(** * Formula1-AR: playback clock, telemetry interpolation and track geometry

    A shallow embedding of the three algorithmic pieces of the front end:

    - the playback clock of [RaceControlsContext.tsx] (with the speed buttons
      of [ARControls.tsx] and the frame driver [RaceTimer.tsx]);
    - the per-frame telemetry sampling of [Cars.tsx];
    - the offset-curve builder and the strip mesh of [Track.tsx].

    The TypeScript sources compute on JavaScript numbers.  The embedding is
    written once over an interface of the number operations the sources use
    ([JSNumber]) and run on IEEE-754 binary64 ([float], the primitive floats
    of Rocq), which is what a JavaScript engine computes with.  Properties
    that hold whatever the arithmetic does are stated for every instance of
    the interface; properties that depend on the arithmetic are stated on
    binary64. *)

From Stdlib Require Import ZArith QArith List Bool String Lia.
From Stdlib Require Import Floats Uint63.
Import ListNotations.

Set Implicit Arguments.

=-=-=

### [What the task asks]
If a line in the entries above has the word "arithmetic", copy it.

### [Solution below]
    that hold whatever the arithmetic does are stated for every instance of
    the interface; properties that depend on the arithmetic are stated on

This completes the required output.